** AIM OF THE TASK **
Search the records below for the line containing "-- eapply Forall_impl;". Write out that line and every line after it exactly as written.

*** GIVEN ENTRIES Section Begins ***

(** ** [h_put_term_char] *)

Section put.
Context (spapr : sPAPREnvironment) (reg len char0_7 char8_15 : Z) (rest : list Z).
#[local] Abbreviation args := (reg :: len :: char0_7 :: char8_15 :: rest).

(** Reading the four registers. *)
Local Ltac read_args :=
  unfold h_put_term_char;
  repeat (erewrite (proj2 (array_get_Ok _ _ _)) by (split; [lia | reflexivity]));
  cbn [mbind res_bind].

(** The handler once its four registers are read. *)
Lemma h_put_term_char_read :
  h_put_term_char spapr args
  = match vty_lookup spapr reg with
    | None => Ok (H_PARAMETER, [])
    | Some p =>
        if 16 <? len then Ok (H_PARAMETER, [])
        else sdev ← bus_deref (vio_bus spapr) p;
             evs ← vty_putchars sdev (chunk_of_words char0_7 char8_15) len;
             Ok (H_SUCCESS, evs)
    end.
Proof. by read_args. Qed.

(** C22: A write of more than 16 bytes is refused with [H_PARAMETER] and
    nothing reaches the backend, whether the address resolves or not. *)
Theorem h_put_term_char_too_long :
  16 < len → h_put_term_char spapr args = Ok (H_PARAMETER, []).
Proof.
  intros Hlen. read_args.
  destruct (vty_lookup spapr reg); [| done].
  by rewrite (proj2 (Z.ltb_lt 16 len)).
Qed.

(** A write to an address that does not resolve is refused with
    [H_PARAMETER] and nothing reaches the backend. *)
Theorem h_put_term_char_unresolved :
  vty_lookup spapr reg = None → h_put_term_char spapr args = Ok (H_PARAMETER, []).
Proof. intros Hnone. read_args. by rewrite Hnone. Qed.

(** The write to a terminal in closed form. *)
Lemma h_put_term_char_ok p dev chr :
  vty_lookup spapr reg = Some p → vio_bus spapr !! p = Some (VtyDevice dev) →
  dev_chardev dev = Some chr → 0 ≤ len ≤ 16 →
  h_put_term_char spapr args
  = Ok (H_SUCCESS, [EvChrWrite chr (take (Z.to_nat len) (chunk_of_words char0_7 char8_15))]).
Proof.
  intros Hp Hdev Hchr Hlen. read_args.
  rewrite Hp, (proj2 (Z.ltb_ge 16 len)), (bus_deref_Ok _ _ _ Hdev) by lia. cbn.
  by rewrite Hchr, length_chunk_of_words, decide_True by lia.
Qed.

(** C10: A write of [len <= 16] bytes to a terminal returns [H_SUCCESS]
    and hands the backend of that terminal, in one call, exactly [len]
    bytes: the first [len] bytes of the buffer the two stores fill, and
    byte [i] of them is byte [i mod 8], counted from the most significant
    one, of [char0_7] when [i < 8] and of [char8_15] otherwise. The ring
    buffer is not involved. *)
Theorem h_put_term_char_writes p dev chr :
  vty_lookup spapr reg = Some p → vio_bus spapr !! p = Some (VtyDevice dev) →
  dev_chardev dev = Some chr → 0 ≤ len ≤ 16 →
  ∃ data,
    h_put_term_char spapr args = Ok (H_SUCCESS, [EvChrWrite chr data]) ∧
    data = take (Z.to_nat len) (chunk_of_words char0_7 char8_15) ∧
    length data = Z.to_nat len ∧
    ∀ i : nat, (i < Z.to_nat len)%nat →
      data !! i = Some (Z.land ((if decide (i < 8)%nat then char0_7 else char8_15)
                                  ≫ (8 * Z.of_nat (7 - i mod 8))) 255).
Proof.
  intros Hp Hdev Hchr Hlen. eexists. split_and!; [by eapply h_put_term_char_ok | done | |].
  - rewrite length_take, length_chunk_of_words. lia.
  - intros i Hi. rewrite lookup_take_lt by done. apply chunk_of_words_lookup. lia.
Qed.

(** C23: A write to the address of a device that is not a terminal is not
    refused: the handler goes on to use the device as a terminal. *)
Theorem h_put_term_char_other_type p sdev :
  vty_lookup spapr reg = Some p → vio_bus spapr !! p = Some (OtherDevice sdev) →
  len ≤ 16 →
  h_put_term_char spapr args = Err TypeConfusion.
Proof.
  intros Hp Hdev Hlen. read_args.
  by rewrite Hp, (proj2 (Z.ltb_ge 16 len)), (bus_deref_Ok _ _ _ Hdev) by lia.
Qed.
End put.

(** ** [h_get_term_char] *)

(** A read from an address that does not resolve returns
    [H_PARAMETER] and changes neither the machine nor the registers. *)
Theorem h_get_term_char_unresolved spapr reg rest stack :
  vty_lookup spapr reg = None →
  h_get_term_char spapr (reg :: rest) stack = Ok (H_PARAMETER, spapr, reg :: rest).
Proof.
  intros Hnone. unfold h_get_term_char.
  erewrite (proj2 (array_get_Ok _ _ _)) by (split; [lia | reflexivity]). cbn.
  by rewrite Hnone.
Qed.
Lemma pushLog_many (g s : string) (logs : list Log) (b : Buffers) :
  logs <> [] ->
  map_get (key_of g s) (fold_left (fun b log => pushLog g s log b) logs b)
  = Some (buffer_of b g s ++ logs).
Proof.
  revert b. induction logs as [|l logs IH]; intros b Hne; [contradiction|].
  cbn [fold_left]. destruct logs as [|l' logs].
  - cbn [fold_left]. apply pushLog_present.
  - rewrite IH by discriminate. unfold buffer_of at 1.
    rewrite pushLog_present. now rewrite <- app_assoc.
Qed.

Lemma drain_entry_of_buffer (g s : string) (logs : list Log) (b : Buffers) :
  separator_free g -> separator_free s ->
  map_get (key_of g s) b = Some logs ->
  In (g, s, sort_by_timestamp logs) (fst (getOrderedLogs b)).
Proof.
  intros Hg Hs Hget. rewrite getOrderedLogs_entries.
  apply in_map_iff. exists (key_of g s, logs). split.
  - unfold drained. cbn [fst snd]. now rewrite (split_key_key_of g s Hg Hs).
  - now apply map_get_In.
Qed.

(** Events pushed one after the other to a destination with names free of
    the separator all come back in the next drain, after the events the
    buffer already held, the whole in timestamp order. *)
Theorem drain_after_pushes (g s : string) (logs : list Log) (b : Buffers) :
  separator_free g -> separator_free s -> logs <> [] ->
  In (g, s, sort_by_timestamp (buffer_of b g s ++ logs))
     (fst (getOrderedLogs (fold_left (fun b log => pushLog g s log b) logs b))).
Proof.
  intros Hg Hs Hne. rewrite getOrderedLogs_entries.
  apply in_map_iff. exists (key_of g s, buffer_of b g s ++ logs). split.
  - unfold drained. cbn [fst snd]. now rewrite (split_key_key_of g s Hg Hs).
  - apply map_get_In. now apply pushLog_many.
Qed.
(** X15.  Each running call adds one sample until there are 500: after
    a run of calls on a reachable running simulator the number of
    samples is the smaller of 500 and the number before plus the number
    of calls. *)
Theorem samples_count_up_to_500 (nows : list Q) :
  forall s : SkidSteerPIDSimulator,
    reachable s -> simulation_running s = true ->
    exists rs s',
      ticks nows s = Some (rs, s')
      /\ length (time_series s')
         = Nat.min 500 (length (time_series s) + length nows).
Proof.
  unfold ticks.
  induction nows as [| now nows IH]; intros s Hr Hrun; cbn [map run step].
  - exists [], s. split; [reflexivity |].
    destruct (reachable_well_formed s Hr) as (_ & _ & _ & Hlen & _).
    cbn [length]. lia.
  - pose proof (reachable_well_formed s Hr) as Hwf.
    pose proof (running_tick now s (well_formed_dt s Hwf) Hrun) as E.
    cbv zeta in E.
    match type of E with _ = Some (?o, ?e, ?s1) =>
      assert (H1 : reachable s1)
        by (apply (reachable_step (Tick now) s (Some (o, e)) s1 Hr);
            cbn [step]; now rewrite E);
      destruct (IH s1 H1 eq_refl) as (rs & s' & E' & Hlen')
    end.
    rewrite E, E'. do 2 eexists. split; [reflexivity |].
    rewrite Hlen'. cbn [time_series length].
    destruct Hwf as (_ & _ & _ & Hlen & _).
    rewrite length_app. cbn [length]. rewrite Nat.add_1_r.
    rewrite (cut_length (length (time_series s))) by (reflexivity || lia).
    lia.
Qed.

Lemma samples_count_up_to_500_witness :
  let s := __init__ 0 in
  reachable s /\ simulation_running s = true
  /\ exists rs s',
       ticks [1; 2; 3] s = Some (rs, s')
       /\ length (time_series s')
          = Nat.min 500 (length (time_series s) + length [1; 2; 3]).
Proof.
  intros s. split; [apply reachable_init |]. split; [reflexivity |].
  exact (samples_count_up_to_500 [1; 2; 3] s (reachable_init 0) eq_refl).
Defined.

(** ** The time stamps *)

Lemma StronglySorted_skipn (k : nat) :
  forall l : list Q, StronglySorted Qle l -> StronglySorted Qle (skipn k l).
Proof.
  induction k as [| k IH]; intros l H; [exact H |].
  destruct l as [| a l]; [exact H |].
  cbn [skipn]. apply IH. now inversion H.
Qed.

Lemma StronglySorted_snoc (l : list Q) (x : Q) :
  StronglySorted Qle l -> Forall (fun y => y <= x) l ->
  StronglySorted Qle (l ++ [x]).
Proof.
  induction 1 as [| a l Hs IH Ha]; intros Hx; cbn [app].
  - repeat constructor.
  - inversion Hx as [| ? ? Hax Hlx]; subst. constructor.
    + now apply IH.
    + apply Forall_app. split; [exact Ha | now constructor].
Qed.

(** what holds of the time stamps when the latest clock reading is [t] *)
Lemma clock_step (op : Op) (t t' : Q) (s s' : SkidSteerPIDSimulator)
  (r : option (Q * Q)) :
  start_time s <= t ->
  StronglySorted Qle (time_series s) ->
  Forall (fun x => 0 <= x /\ x <= t - start_time s) (time_series s) ->
  step op s = Some (r, s') ->
  match op with
  | Tick now | Reset now => t <= now /\ t' = now
  | _ => t' = t
  end ->
  start_time s' <= t'
  /\ StronglySorted Qle (time_series s')
  /\ Forall (fun x => 0 <= x /\ x <= t' - start_time s') (time_series s').
Proof.
  intros Hst Hs Hb E Hop.
  destruct op as [p i d h | now | | now]; cbn [step] in E.
  - injection E as _ <-. subst t'. destruct s. attributes_in_hyps.
    assignments. auto.
  - injection E as _ <-. destruct Hop as [Hle ->]. destruct s. assignments.
    repeat split; try constructor. apply Qle_refl.
  - injection E as _ <-. subst t'. destruct s. attributes_in_hyps.
    assignments. auto.
  - destruct Hop as [Hle ->].
    destruct (Qeq_dec (dt s) 0) as [Hz | Hdt].
    { rewrite (update_simulation_raises now s Hz) in E. discriminate. }
    destruct (simulation_running s) eqn:Hrun.
    + rewrite (running_tick now s Hdt Hrun) in E. injection E as _ <-.
      cbn [start_time time_series].
      match goal with
      | |- context [if ?b then Py.last_n 500 (?l ++ [?x]) else _] =>
          destruct (cut_snoc b l x) as (k & ->)
      end.
      assert (Hk : Forall (fun x => 0 <= x /\ x <= t - start_time s)
                     (skipn k (time_series s)))
        by now apply Forall_skipn_keeps.
      split; [lra |]. split.
      * apply StronglySorted_snoc; [now apply StronglySorted_skipn |].
        eapply Forall_impl; [| exact Hk]. cbn beta. intros x Hx. lra.
      * apply Forall_app. split.
        -- eapply Forall_impl; [| exact Hk]. cbn beta. intros x Hx. lra.
        -- constructor; [lra | constructor].
    + rewrite (paused_tick now s Hdt Hrun) in E. injection E as _ <-.
      split; [lra |]. split; [exact Hs |].
      eapply Forall_impl; [| exact Hb]. cbn beta. intros x Hx. lra.
Qed.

*** GIVEN ENTRIES Section Ends ***

** WRITTEN RESPONSE **
        -- eapply Forall_impl; [| exact Hk]. cbn beta. intros x Hx. lra.
        -- constructor; [lra | constructor].
    + rewrite (paused_tick now s Hdt Hrun) in E. injection E as _ <-.
      split; [lra |]. split; [exact Hs |].
      eapply Forall_impl; [| exact Hb]. cbn beta. intros x Hx. lra.
Qed.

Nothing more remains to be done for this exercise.